展覧会のタイトル通り、窓をテーマにした作品、額縁やモニターが窓のように感じられる作品、窓の内と外を扱った作品など、「窓」にまつわる作品をいろいろな切り口で楽しむことができます。
と思いながら、会場を進んで行くと、「え?ここは空港のチェックインカウンター?」と思わせるインスタレーション作品が!
そうです、これが西京人の作品《第3章:ようこそ西京に西京入国管理局》です。

---こんにちは。ひとりのアーティストとしても大活躍の小沢さんですが、この「窓展窓をめぐるアートと建築の旅」では、「西京人」のメンバーの一人として、参加されています。まず、「西京人」とは何でしょうか、教えてください。

小沢
日本人の僕、小沢剛と、中国人の陳邵雄(チェンシャオション)、韓国人のギムホンソックという、3人のアーティストが集まって、仮想国家のような作品をつくっていく、というプロジェクトです。

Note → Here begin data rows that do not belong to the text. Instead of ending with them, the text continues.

(* ===== verification/Keeps.v ===== *)
(** * Keeps: what a call leaves alone

    [keeps proj m] says that a call that returns has not changed the part
    [proj] of the kernel state.  The lemmas follow the structure of the code,
    and the hints of the database [frame] apply them, so that a fact of this
    kind about a function of the kernel is proved by unfolding it. *)

From S2P Require Import Prelude Chain KState LinkedList Signals Vfs Io Tasks.

Definition keeps {A X} (proj : kstate -> X) (m : M kstate A) : Prop :=
  forall s a s', m s = Ret a s' -> proj s' = proj s.

Section Keeps.
Context {X : Type} (proj : kstate -> X).
Notation keeps := (keeps proj).

Lemma keeps_bind {A B} (m : M kstate A) (k : A -> M kstate B) :
  keeps m -> (forall a, keeps (k a)) -> keeps (bind m k).
Proof.
  intros Hm Hk s b s' H. apply bind_Ret_inv in H as (a & s1 & H1 & H2).
  by rewrite (Hk _ _ _ _ H2), (Hm _ _ _ H1).
Qed.

Lemma keeps_ret {A} (a : A) : keeps (ret a).
Proof. by intros s a' s' [= _ <-]. Qed.
Lemma keeps_get : keeps get.
Proof. by intros s a' s' [= _ <-]. Qed.
Lemma keeps_gets {A} (f : kstate -> A) : keeps (gets f).
Proof. by intros s a' s' [= _ <-]. Qed.
Lemma keeps_modify f : (forall s, proj (f s) = proj s) -> keeps (modify f).
Proof. by intros H s a' s' [= _ <-]. Qed.
Lemma keeps_panic {A} msg : keeps (panic (A := A) msg).
Proof. done. Qed.
Lemma keeps_block {A} : keeps (block (A := A)).
Proof. done. Qed.
Lemma keeps_fault {A} : keeps (fault (A := A)).
Proof. done. Qed.
Lemma keeps_nofuel {A} : keeps (nofuel (A := A)).
Proof. done. Qed.
Lemma keeps_assert b msg : keeps (assert b msg).
Proof. destruct b; [apply keeps_ret | done]. Qed.
Lemma keeps_deref {A} (o : option A) : keeps (deref o).
Proof. destruct o; [apply keeps_ret | done]. Qed.
Lemma keeps_malloc `{!Allocator} n : (forall s k, proj (s <| k_mallocs := k |>) = proj s) -> keeps (malloc n).
Proof. by intros Hk s a s' [= _ <-]. Qed.

Section Objects.
Context {T : Type} `{!Heap T}.
Lemma keeps_load p : keeps (load (T := T) p).
Proof. intros s a s' H. by apply load_Ret in H as [_ ->]. Qed.
Lemma keeps_put p v : (forall h s, proj (set_objs (T := T) h s) = proj s) -> keeps (put (T := T) p v).
Proof. by intros Hk s a s' [= _ <-]. Qed.
Lemma keeps_upd p f : (forall h s, proj (set_objs (T := T) h s) = proj s) -> keeps (upd_obj (T := T) p f).
Proof. intros Hk. apply keeps_bind; [apply keeps_load|]. intros v. by apply keeps_put. Qed.
Lemma keeps_free p : (forall h s, proj (set_objs (T := T) h s) = proj s) -> keeps (free_obj (T := T) p).
Proof. intros Hk. apply keeps_bind; [apply keeps_load|]. intros v. apply keeps_modify. intros s. apply Hk. Qed.
End Objects.
End Keeps.

(** [frame] follows the code; what is left are calls of other functions, for
    which the database [frame] has the facts. *)
Create HintDb frame.

Ltac frame_step :=
  lazymatch goal with
  | |- forall _, _ => intro
  | |- keeps _ (bind _ _) => apply keeps_bind
  | |- keeps _ (ret _) => apply keeps_ret
  | |- keeps _ get => apply keeps_get
  | |- keeps _ (gets _) => apply keeps_gets
  | |- keeps _ (modify _) => apply keeps_modify
  | |- keeps _ (panic _) => apply keeps_panic
  | |- keeps _ block => apply keeps_block
  | |- keeps _ fault => apply keeps_fault
  | |- keeps _ nofuel => apply keeps_nofuel
  | |- keeps _ (assert _ _) => apply keeps_assert
  | |- keeps _ (deref _) => apply keeps_deref
  | |- keeps _ (malloc _) => apply keeps_malloc
  | |- keeps _ (load _) => apply keeps_load
  | |- keeps _ (put _ _) => apply keeps_put
  | |- keeps _ (upd_obj _ _) => apply keeps_upd
  | |- keeps _ (free_obj _) => apply keeps_free
  | |- keeps _ (match ?o with _ => _ end) => destruct o
  | |- keeps _ current => unfold current
  | |- keeps _ (upd_current _) => unfold upd_current
  | |- keeps _ (set_errno _) => unfold set_errno
  | |- keeps _ (lock_node _) => unfold lock_node
  | |- keeps _ (unlock_node _) => unfold unlock_node
  | |- keeps _ (lock_desc _) => unfold lock_desc
  | |- keeps _ (unlock_desc _) => unfold unlock_desc
  | |- keeps _ lock_schedule => unfold lock_schedule
  | |- keeps _ unlock_schedule => unfold unlock_schedule
  | |- keeps _ (mutex_wait_word _) => unfold mutex_wait_word
  | |- keeps _ (mutex_release_word _) => unfold mutex_release_word
  | |- keeps _ (take_ref _) => unfold take_ref
  | |- keeps _ _ => solve [eauto with frame]
  | |- _ = _ => first [reflexivity | match goal with H : _ |- _ => solve [apply H] end]
  end.
Ltac frame := repeat frame_step.

Section Facts.
Context {al : Allocator}.

Lemma last_sibling_keeps {X} (proj : kstate -> X) fuel : forall p, keeps proj (last_sibling fuel p).
Proof. induction fuel; intros p; unfold last_sibling; fold last_sibling; frame. Qed.
#[local] Hint Resolve last_sibling_keeps : frame.

Lemma vfs_mknod_keeps {X} (proj : kstate -> X) parent node :
  (forall h s, proj (s <| k_nodes := h |>) = proj s) -> (forall s n, proj (s <| k_vfs_root_nodes := n |>) = proj s) ->
  keeps proj (vfs_mknod parent node).
Proof. intros H1 H2. unfold vfs_mknod. frame. Qed.

Lemma clone_loop_keeps {X} (proj : kstate -> X) :
  (forall h s, proj (s <| k_nodes := h |>) = proj s) -> (forall h s, proj (s <| k_files := h |>) = proj s) ->
  (forall h s, proj (s <| k_descs := h |>) = proj s) -> (forall s n, proj (s <| k_mallocs := n |>) = proj s) ->
  forall fuel table tmp prev, keeps proj (clone_loop fuel table tmp prev).
Proof. intros H1 H2 H3 H4. induction fuel; intros table tmp prev; cbn [clone_loop]; frame. Qed.

(** The scheduler touches the tasks, the position in their list, and which of
    them is the current one. *)
Section Schedule.
Context {X : Type} (proj : kstate -> X).
Context (Ht : forall h s, proj (s <| k_tasks := h |>) = proj s) (Hl : forall s l, proj (s <| k_tasks_list := l |>) = proj s)
  (Hc : forall s t, proj (s <| k_current_task := t |>) = proj s) (Hk : forall s w, proj (s <| k_schedule_lock := w |>) = proj s).

Lemma value_at_keeps p : keeps proj (value_at p).
Proof. unfold value_at. frame. Qed.
#[local] Hint Resolve value_at_keeps : frame.

Lemma move_next_keeps : keeps proj (LINKED_LIST_MOVE_NEXT LTasks).
Proof. unfold LINKED_LIST_MOVE_NEXT, load_list, store_list. frame. Qed.
Lemma move_first_keeps : keeps proj (LINKED_LIST_MOVE_FIRST LTasks).
Proof. unfold LINKED_LIST_MOVE_FIRST, load_list, store_list. frame. Qed.
#[local] Hint Resolve move_next_keeps move_first_keeps : frame.

Lemma pick_loop_keeps fuel : forall x tmp, keeps proj (pick_loop fuel x tmp).
Proof. induction fuel; intros x tmp; unfold pick_loop; fold pick_loop; frame. Qed.
#[local] Hint Resolve pick_loop_keeps : frame.

Lemma schedule_prelocked_keeps b : keeps proj (schedule_prelocked b).
Proof. unfold schedule_prelocked, first_pick, load_task_state. frame. Qed.
End Schedule.
End Facts.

---え!日本、中国、韓国ですか!国の違うアーティストたちが、どうやって知り合ったんですか?

小沢
1990年代、アジア系の国際展というのがものすごく、急に増えたんです。
いろいろな国で開かれていた、こうした国際展に、僕たちは常連のように参加していたので、それぞれお互いを知っていました。
2005年、僕は中国の「第2回広州トリエンナーレ」に参加することになりました。
そのキュレーターから、「アーティストでも、違う分野の学者でも、建築系でもいいので、できればコラボレーションできないか」と提案があったのです。
ちょうどそのころ、東京の森美術館で「フォロー・ミー!:新しい世紀の中国現代美術」という展覧会がありました。
そのオープニングで、中国人の陳邵雄と会ったので、話をしたところ、二つ返事で「コラボレーションしましょう」ということになったんです。

---なるほど。「第2回広州トリエンナーレ」は陳さんと小沢さんの二人組で出したんですね。

小沢
そうです。往復書簡のようなコラボレーション作品を発表して、すごい良かったんです。
僕自身は、いつかまじめに海外のアーティストとぶつかり合って、作品を作ってみたい、とずっと思っていたので、とても面白かった。
だからそれ以降もしばらく、二人で制作をしていました。
しかし、だんだんと行き詰まっていきました。
「もう1人増やしたら何か変わるかもしれない」という話になり、お互いの共通の知り合いの、同世代で、別の国の人を選ぶことにしました。
それが韓国人のギムホンソックでした。3人組となって、名前を「西京人」と付けました。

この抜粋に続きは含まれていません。